TO DO: Take the entries that follow and return exactly the lines from the one holding "(** The view" through the one holding "Proof. rewrite <- (take_drop", both included. Nothing else is needed.

MATERIAL PROVIDED:

^^^^^^^^

Lemma storage_entries s segs lo hi max ctx : storage_inv s segs -> v_dummy (storage_view s) < lo < hi -> hi <= v_last (storage_view s) + 1 ->
  exists r s', ws_Entries lo hi max ctx s = Ret (r, s') /\ storage_inv s' segs /\ storage_view s' = storage_view s /\
    exists l k, r = Ok l /\ (0 < k)%nat /\ l = take k (v_slice (storage_view s) lo hi) /\ (max = None -> l = v_slice (storage_view s) lo hi).
Proof.
  intros H Hlo Hhi. rewrite (storage_last _ _ H) in Hhi. destruct (last_index _ _ H) as (El & Hb & _). rewrite El in Hhi.
  cbn [v_dummy storage_view] in Hlo. pose proof (si_below _ _ H) as Hs.
  assert (Hw : wp (ws_Entries lo hi max ctx) (fun r s' => storage_inv s' segs /\ storage_view s' = storage_view s /\
    exists l k, r = Ok l /\ (0 < k)%nat /\ l = take k (v_slice (storage_view s) lo hi) /\ (max = None -> l = v_slice (storage_view s) lo hi)) s).
  { apply on_wal_spec. eapply wp_mono; [apply (ReadEntries_spec _ segs); [apply H|unfold is_u64, two64, u64max in *; lia..|apply H]|].
    intros r w' (Hok & Elog & Hf & Hr). split; [by apply storage_inv_read|]. split; [by eapply storage_view_read|].
    revert Hr. rewrite !(proj2 (Z.ltb_ge _ _)) by lia. destruct r as [l|e]; [|intros [_ Hio]; by destruct (si_io _ _ H)].
    unfold v_slice. rewrite (storage_view_eq _ _ H). cbn [v_dummy storage_view].
    replace (lo - (w_first_index_ (ws_wal_ s) - 1) - 1) with (lo - w_first_index_ (ws_wal_ s)) by lia.
    intros Hl. apply limited_prefix in Hl as (k & Hk & Ek & En); [by exists l, k|].
    intros E. apply (f_equal length) in E. rewrite length_take, length_drop in E. cbn in E. lia. }
  unfold wp in Hw. destruct (ws_Entries lo hi max ctx s) as [[r s']|]; [|done]. exists r, s'. split; [done|exact Hw].
Qed.

(** As long as system calls do what they are asked, [WALStorage] keeps the
    promises of a [Storage]. *)
#[export] Instance wal_storage_laws : StorageLaws WALStorage.
Proof.
  refine {| st_inv s := exists segs, storage_inv s segs; st_view := storage_view |}.
  - intros s [segs H]. by eapply storage_view_wf.
  - intros s [segs H]. cbn. unfold ws_FirstIndex. f_equal. lia.
  - intros s [segs H]. cbn. unfold ws_LastIndex. by rewrite (storage_last _ _ H).
  - intros s i e [segs H]. by eapply storage_term.
  - intros s [segs H]. by eapply storage_term_dummy.
  - intros s i _. cbn. unfold ws_Term. by repeat destruct (_ && _).
  - intros s lo hi max ctx [segs H] Hlo Hhi. destruct (storage_entries s segs lo hi max ctx H Hlo Hhi) as (r & s' & E & H' & Ev & l & k & -> & Hk).
    exists (Ok l), s'. split; [exact E|]. split; [by exists segs|]. split; [done|]. by exists k.
  - intros s request to r s' [segs H]. cbn. unfold ws_GetSnapshot. msteps. pose proof (si_below _ _ H) as Hs. pose proof (si_index _ _ H) as Ei.
    destruct (last_index _ _ H) as (_ & Hb & _).
    destruct (_ || _); intros [= <- <-]; (split; [by exists segs|]); (split; [done|]); intros snap [= <-] _. lia.
  - intros s request to _. cbn. unfold ws_GetSnapshot. msteps. by destruct (_ || _).
Defined.
End WalStorageLaws.

(** ** Writes, on the view *)

Section WalStorageWrites.
Context {IO : Io} {PF : Platform} {CR : Crc} {CP : Capnp}.
Implicit Types s : WALStorage.

(** [s'] is a storage in order that holds [v]. *)
Definition holds (v : LogView) (s' : WALStorage) : Prop := (exists segs', storage_inv s' segs') /\ storage_view s' = v.

(** The view is determined by the start, the snapshot and the entries. *)
Lemma storage_view_is s segs : storage_inv s segs ->
  storage_view s = mkView (w_first_index_ (ws_wal_ s) - 1)
    (if w_first_index_ (ws_wal_ s) - 1 =? sn_index (ws_snapshot_ s)
     then Some (if sn_index (ws_snapshot_ s) =? 0 then 0 else sn_term (ws_snapshot_ s)) else None)
    (log (ws_wal_ s) segs).
Proof. intros H. pose proof (storage_view_eq _ _ H) as E. unfold storage_view in *. cbn [v_entries] in E. by rewrite E. Qed.

Lemma payload_size_app a b : payload_size (a ++ b) = payload_size a + payload_size b.
Proof. unfold payload_size. rewrite flat_map_app, length_app. lia. Qed.

Lemma payload_size_drop k es : payload_size (drop k es) <= payload_size es.
Proof. rewrite <- (take_drop k es) at 2. rewrite payload_size_app. pose proof (payload_size_take k es). lia. Qed.

Lemma storage_append s segs e rest : storage_inv s segs -> contiguous (e_index e) (e :: rest) -> Forall rec_ok (REntry <$> e :: rest) ->
  e_index e + zlen (e :: rest) < u64max -> last_id segs + zlen (e :: rest) + 1 < 1000000 ->
  payload_size (v_entries (storage_view s)) + payload_size (e :: rest) < two64 ->
  let v := storage_view s in
  wp (ws_Append (e :: rest)) (fun r s' =>
    if (v_dummy v <? e_index e) && (e_index e <=? v_last v + 1)
    then r = Ok tt /\ holds (mkView (v_dummy v) (v_dummy_term v) (take (Z.to_nat (e_index e - v_dummy v - 1)) (v_entries v) ++ e :: rest)) s'
    else r <> Ok tt /\ s' = s) s.
Proof.
  intros H Hc Hr Hu Hid Hp v. unfold v. rewrite (storage_last _ _ H). rewrite (storage_view_is _ _ H) in Hp |- *. cbn [v_dummy v_entries v_dummy_term] in *.
  destruct (last_index _ _ H) as (-> & _ & _). apply on_wal_spec. eapply wp_mono; [by apply (wal_Append_spec _ segs); [apply H|..]|].
  intros r w'. cbv zeta. set (first := w_first_index_ (ws_wal_ s)). set (es := log (ws_wal_ s) segs) in *.
  assert (Eb : (first - 1 <? e_index e) && (e_index e <=? first + zlen es - 1 + 1) = bool_decide (first <= e_index e <= first + zlen es)).
  { case_bool_decide; [apply andb_true_iff; split; [apply Z.ltb_lt|apply Z.leb_le]; lia|]. apply andb_false_iff.
    destruct (Z.ltb_spec (first - 1) (e_index e)); [right; apply Z.leb_gt; lia|by left]. }
  rewrite Eb. case_bool_decide; [|intros [-> ->]; split; [done|by destruct s]].
  destruct r as [[]|er]; [|intros [_ Hf]; by destruct (si_io _ _ H)]. intros (segs' & Hok & Hf & _ & El). split; [done|].
  assert (H' : storage_inv (s <| ws_wal_ := w' |>) segs').
  { constructor; cbn -[log]; rewrite ?(wf_sidx _ _ Hf), ?(wf_sterm _ _ Hf), ?(wf_first _ _ Hf); try apply H; [done|].
    rewrite El, payload_size_app. fold es. pose proof (payload_size_take (Z.to_nat (e_index e - first)) es). lia. }
  split; [by exists segs'|]. rewrite (storage_view_is _ _ H'). cbn -[log]. rewrite El, (wf_first _ _ Hf). fold first es.
  by replace (e_index e - (first - 1) - 1) with (e_index e - first) by lia.
Qed.

Lemma storage_compact s segs i : storage_inv s segs ->
  let v := storage_view s in
  v_dummy v + 1 < i <= v_last v ->
  wp (ws_Compact i) (fun r s' => r = Ok tt /\ holds (mkView (i - 1) None (drop (Z.to_nat (i - v_dummy v - 1)) (v_entries v))) s') s.
Proof.
  intros H v. unfold v. rewrite (storage_last _ _ H). rewrite (storage_view_is _ _ H). cbn [v_dummy v_entries].
  destruct (last_index _ _ H) as (-> & _ & _). intros Hi. pose proof (si_below _ _ H) as Hb. apply on_wal_spec.
  eapply wp_mono; [apply (Compact_spec _ segs); [apply H|lia]|]. intros r w'. cbv zeta.
  rewrite (proj2 (Z.leb_gt _ _)), (proj2 (Z.ltb_ge _ _)) by lia. destruct r as [[]|er]; [|intros [_ Hf]; by destruct (si_io _ _ H)].
  intros (segs' & Hok & Ef & _ & El & _ & _ & _ & _ & Ei & Et). split; [done|].
  assert (H' : storage_inv (s <| ws_wal_ := w' |>) segs').
  { constructor; cbn -[log]; rewrite ?Ei, ?Et, ?Ef; try apply H; [done| |lia]. rewrite El. pose proof (payload_size_drop (Z.to_nat (i - w_first_index_ (ws_wal_ s))) (log (ws_wal_ s) segs)).
    pose proof (si_payload _ _ H). lia. }
  split; [by exists segs'|]. rewrite (storage_view_is _ _ H'). cbn -[log]. rewrite El, Ef, (si_index _ _ H), (proj2 (Z.eqb_neq _ _)) by lia.
  by replace (i - (w_first_index_ (ws_wal_ s) - 1) - 1) with (i - w_first_index_ (ws_wal_ s)) by lia.
Qed.

Lemma storage_snapshot s segs snapshot : storage_inv s segs -> w_snapshot_index_ (ws_wal_ s) < sn_index snapshot -> sn_index snapshot + 1 < u64max ->
  wp (ws_ApplySnapshot snapshot) (fun r s' => r = Ok tt /\ holds (mkView (sn_index snapshot) (Some (sn_term snapshot)) []) s' /\
    ws_LocalSnapshot s' = Ok (Some snapshot)) s.
Proof.
  intros H Hn Hb. pose proof (si_below _ _ H) as Hs. unfold ws_ApplySnapshot. wp_step. apply on_wal_spec.
  eapply wp_mono; [by eapply (ApplySnapshot_spec _ segs); [apply H|apply H|..]; lia|].
  intros r w' (-> & Hok & El & Ef & Ei & Et & _). wp_steps. split; [done|]. set (s' := _ <| ws_snapshot_ := snapshot |>).
  assert (H' : storage_inv s' []).
  { constructor; cbn -[log]; rewrite ?Ei, ?Et, ?Ef; try done; [apply H|lia]. }
  split; [split; [by exists []|]|].
  - rewrite (storage_view_is _ _ H'). cbn -[log]. rewrite El, Ef. replace (sn_index snapshot + 1 - 1) with (sn_index snapshot) by lia.
    by rewrite Z.eqb_refl, (proj2 (Z.eqb_neq _ 0)) by lia.
  - unfold ws_LocalSnapshot. cbn. by rewrite (proj2 (Z.eqb_neq _ 0)) by lia.
Qed.

Lemma storage_local_snapshot s segs snapshot : storage_inv s segs ->
  let v := storage_view s in
  w_snapshot_index_ (ws_wal_ s) < sn_index snapshot -> v_dummy v <= sn_index snapshot <= v_last v ->
  wp (ws_ApplyLocalSnapshot snapshot) (fun r s' => r = Ok tt /\
    holds (mkView (sn_index snapshot) (Some (sn_term snapshot)) (drop (Z.to_nat (sn_index snapshot - v_dummy v)) (v_entries v))) s' /\
    ws_LocalSnapshot s' = Ok (Some snapshot)) s.
Proof.
  intros H v. unfold v. rewrite (storage_last _ _ H). rewrite (storage_view_is _ _ H). cbn [v_dummy v_entries].
  destruct (last_index _ _ H) as (-> & _ & _). intros Hn Hi. pose proof (si_below _ _ H) as Hs. unfold ws_ApplyLocalSnapshot. wp_step. apply on_wal_spec.
  eapply wp_mono; [apply (ApplyLocalSnapshot_spec _ segs); [apply H|rewrite log_length; lia|lia]|].
  intros r w'. destruct r as [[]|er]; [|intros [_ Hf]; by destruct (si_io _ _ H)].
  intros (segs' & Hok & _ & El & Ef & Ei & Et & _). wp_steps. split; [done|]. set (s' := _ <| ws_snapshot_ := snapshot |>).
  assert (H' : storage_inv s' segs').
  { constructor; cbn -[log]; rewrite ?Ei, ?Et, ?Ef; try done; [apply H| |lia]. rewrite El.
    pose proof (payload_size_drop (Z.to_nat (sn_index snapshot + 1 - w_first_index_ (ws_wal_ s))) (log (ws_wal_ s) segs)). pose proof (si_payload _ _ H). lia. }
  split; [split; [by exists segs'|]|].
  - rewrite (storage_view_is _ _ H'). cbn -[log]. rewrite El, Ef. replace (sn_index snapshot + 1 - 1) with (sn_index snapshot) by lia.
    rewrite Z.eqb_refl, (proj2 (Z.eqb_neq _ 0)) by lia. f_equal. f_equal. lia.
  - unfold ws_LocalSnapshot. cbn. by rewrite (proj2 (Z.eqb_neq _ 0)) by lia.
Qed.

Lemma storage_hard_state s segs hs : storage_inv s segs -> rec_ok (RHard hs) -> room_for (ws_wal_ s) segs (zlen (rec_bytes (RHard hs))) ->
  wp (ws_SetHardState hs) (fun r s' => r = Ok tt /\ holds (storage_view s) s' /\
    InitialState s' = Ok (mkRaftState hs (w_conf_state_ (ws_wal_ s)))) s.
Proof.
  intros H Hr Hroom. apply on_wal_spec. eapply wp_mono; [by apply (SaveHardState_spec _ segs); [apply H|..]|].
  intros [[]|er] w'; [|intros [_ Hf]; by destruct (si_io _ _ H)]. intros (Hok & El & Es & _ & g' & ->). split; [done|]. split; [|done].
  set (s' := s <| ws_wal_ := _ |>).
  assert (H' : storage_inv s' (with_hard (ws_wal_ s) segs hs)) by (constructor; cbn -[log]; try apply H; [exact Hok|rewrite El; apply H]).
  split; [by eexists|]. rewrite (storage_view_is _ _ H'), (storage_view_is _ _ H). cbn -[log]. by rewrite El.
Qed.

(** ** Opening a storage again *)

Lemma storage_inv_opened s segs w' snapshot : storage_inv s segs -> opened_wal (ws_wal_ s) segs w' -> sn_index snapshot = sn_index (ws_snapshot_ s) ->
  (0 < sn_index snapshot -> sn_term snapshot = sn_term (ws_snapshot_ s)) -> forall backend note,
  holds (storage_view s) (mkWALStorage w' backend note snapshot) /\
  InitialState (mkWALStorage w' backend note snapshot) = Ok (mkRaftState (recovered_hard_state (ws_wal_ s) segs) (w_conf_state_ (ws_wal_ s))).
Proof.
  intros H (Hok & El & Eh & Ec & _ & Ef & Ei & Et) En Em backend note. set (s' := mkWALStorage _ _ _ _).
  pose proof (si_below _ _ H) as Hb. pose proof (si_index _ _ H) as Esi.
  assert (H' : storage_inv s' segs).
  { constructor; cbn -[log]; rewrite ?El, ?Ei, ?Et, ?Ef, ?En; try apply H; [done|]. intros Hp. rewrite Em by lia. by apply H. }
  split; [split; [by exists segs|]|].
  - rewrite (storage_view_is _ _ H'), (storage_view_is _ _ H). cbn -[log]. rewrite El, Ef, En. destruct (Z.eqb_spec (sn_index (ws_snapshot_ s)) 0); [done|].
    rewrite Em by lia. done.
  - cbn. unfold ws_InitialState. cbn. by rewrite Eh, Ec.
Qed.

^^^^^^^^

TASK OUTPUT:
(** The view is determined by the start, the snapshot and the entries. *)
Lemma storage_view_is s segs : storage_inv s segs ->
  storage_view s = mkView (w_first_index_ (ws_wal_ s) - 1)
    (if w_first_index_ (ws_wal_ s) - 1 =? sn_index (ws_snapshot_ s)
     then Some (if sn_index (ws_snapshot_ s) =? 0 then 0 else sn_term (ws_snapshot_ s)) else None)
    (log (ws_wal_ s) segs).
Proof. intros H. pose proof (storage_view_eq _ _ H) as E. unfold storage_view in *. cbn [v_entries] in E. by rewrite E. Qed.

Lemma payload_size_app a b : payload_size (a ++ b) = payload_size a + payload_size b.
Proof. unfold payload_size. rewrite flat_map_app, length_app. lia. Qed.

Lemma payload_size_drop k es : payload_size (drop k es) <= payload_size es.
Proof. rewrite <- (take_drop k es) at 2. rewrite payload_size_app. pose proof (payload_size_take k es). lia. Qed.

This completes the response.